High pressure core flood experiments using gas condensate fluids in long sandstone cores have been conducted. Steady-state relative permeability points were measured over a wide range of condensate to gas ratio's (CGR), with the velocity and interfacial tension (IFT) being varied between tests in order to observe the effect on relative permeability. The experimental procedures ensured that the fluid distribution in the cores was representative of gas condensate reservoirs. Hysteresis between drainage and imbibition during the steady-state measurements was also investigated, as was the repeatability of the data.

A relative permeability rate effect for both gas and condensate phases was observed, with the relative permeability of both phases increasing with an increase in flow rate. The relative permeability rate effect was still evident as the IFT increased by an order of magnitude, with the relative permeability of the gas phase reducing more than the condensate phase. The influence of end effects was shown to be negligible at the IFT conditions used in the tests, with the Reynolds number indicating that flow was well within the so called laminar regime at all test conditions. The observed rate effect was contrary to that of the conventional non-Darcy flow where the effective permeability should decrease with increasing flow rate. A generalised correlation between relative permeability, velocity and IFT has been proposed, which should be more appropriate for condensing fluids than the conventional correlation.

The results highlight the need for appropriate experimental methods and relative permeability relations where the distribution of the phases are representative of those in gas condensate reservoirs. This study will be particularly applicable to the vicinity of producing wells, where the rate effect on gas relative permeability can significantly affect well productivity. The findings provide previously unreported data on relative permeability and recovery of gas condensate fluids at realistic conditions.
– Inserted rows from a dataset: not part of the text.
Lemma steady_sendParallel s r older h :
  fresh s r older h -> rotating_at s r RotateSendParallelInstruction -> looked (Ev LoadSession (Ok s) :: older) h -> steady (sendParallel id u s) h.
Proof.
  intros Hf Hat Hl. pose proof (fresh_suffix _ _ _ _ Hf) as Hs0. destruct Hat as (A1 & A2 & A3).
  apply steady_call; [done|]. intros [|]; cbn [negb].
  2:{ eapply (steady_childAbsent s r older); [by apply based_cons, fresh_based|right; by left]. }
  assert (fresh s r older (Ev ChildAlive true :: h)) as Hf1 by (by apply fresh_cons).
  assert (saw (Ev LoadSession (Ok s) :: older) (Ev ChildAlive true :: h) ChildAlive true) as Hal by (by apply after_here).
  assert (looked (Ev LoadSession (Ok s) :: older) (Ev ChildAlive true :: h)) as Hl1 by (eapply looked_later; [|exact Hl]; by apply suffix_cons_r).
  set (h1 := Ev ChildAlive true :: h) in *.
  destruct (confirmed SendKindParallelInstruction s) eqn:Ec; [apply (steady_complete s r older); [by apply fresh_based|done|by left|done|done]|].
  apply steady_call; [done|]. intros state. assert (fresh s r older (Ev Observed state :: h1)) as Hf2 by (by apply fresh_cons).
  destruct (bool_decide_reflect (state = SessionIdle)) as [->|Hi]; cbn [negb].
  2:{ apply rotation_wpi; [by rewrite A2|]. rewrite A2. intros ? [= <-]. apply steady_part; [apply overdue_calm|]. intros h3 [|] He _; [|done].
      eapply (steady_fail s r older); [|done]. eapply based_calm; [exact He|]. by apply fresh_based. }
  apply steady_part; [apply resumeReady_calm|]. intros h3 [[|]|err] He3 _; [|done..].
  assert (fresh s r older h3) as Hf3 by (by eapply fresh_calm). assert (Ev Observed SessionIdle :: h1 `suffix_of` h3) as Hs3 by (by eapply ext_suffix).
  assert (h1 `suffix_of` h3) as Hs13 by (etrans; [|exact Hs3]; by apply suffix_cons_r).
  apply (steady_send s r older); [done| |].
  { split; [by eapply after_later|]. split_and!; try done.
    - by eapply looked_later.
    - eapply after_later; [exact Hs3|]. apply after_here. by apply fresh_suffix with r. }
  intros [result err]. set (h4 := Ev (Send _ _) _ :: h3). assert (based s r older h4) as Hb4 by (by apply based_cons, fresh_based).
  destruct (is_some err || negb (Confirmed result)) eqn:E; [by apply (steady_unsent s r older)|].
  apply orb_false_iff in E as [E1 E2%negb_false_iff]. destruct err; [done|].
  assert (h1 `suffix_of` h4) as Hs4 by (by apply suffix_cons_r).
  apply steady_part; [apply sentAfterResume_calm|]. intros h5 [err|] He5 _; [done|]. assert (h4 `suffix_of` h5) as Hs5 by (by eapply ext_suffix).
  apply steady_stopped; intros h6 He6 Hst; [apply steady_note_stage7; intros h7 Hs7; apply steady_stop; by eapply stop_seen_later|].
  assert (h5 `suffix_of` h6) as Hs6 by (by eapply ext_suffix). assert (h4 `suffix_of` h6) as Hs46 by (by etrans).
  apply (steady_complete s r older); [by eapply based_calm; [|eapply based_calm]|done| | |].
  - right. exists 0, result. split; [|done]. eapply after_later; [exact Hs46|]. apply after_here. by apply fresh_suffix with r.
  - eapply looked_later; [|exact Hl1]. by etrans.
  - eapply after_later; [|exact Hal]. by etrans.
Qed.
During the production of gas condensate reservoirs, the reservoir pressure will be gradually reduced to below the dew-point, giving rise to retrograde condensation. In the vicinity of producing wells where the rate of pressure reduction is greatest, the increase in the condensate saturation from zero is accompanied by a reduction in relative permeability of gas, due to the loss of pore space available to gas flow. It is the perceived effect of this local condensate accumulation on the near wellbore gas and condensate mobility that is one of the main areas of interest for reservoir engineers. The availability of accurate relative permeability data applicable to flow in the wellbore region impacts the management of gas condensate reservoirs.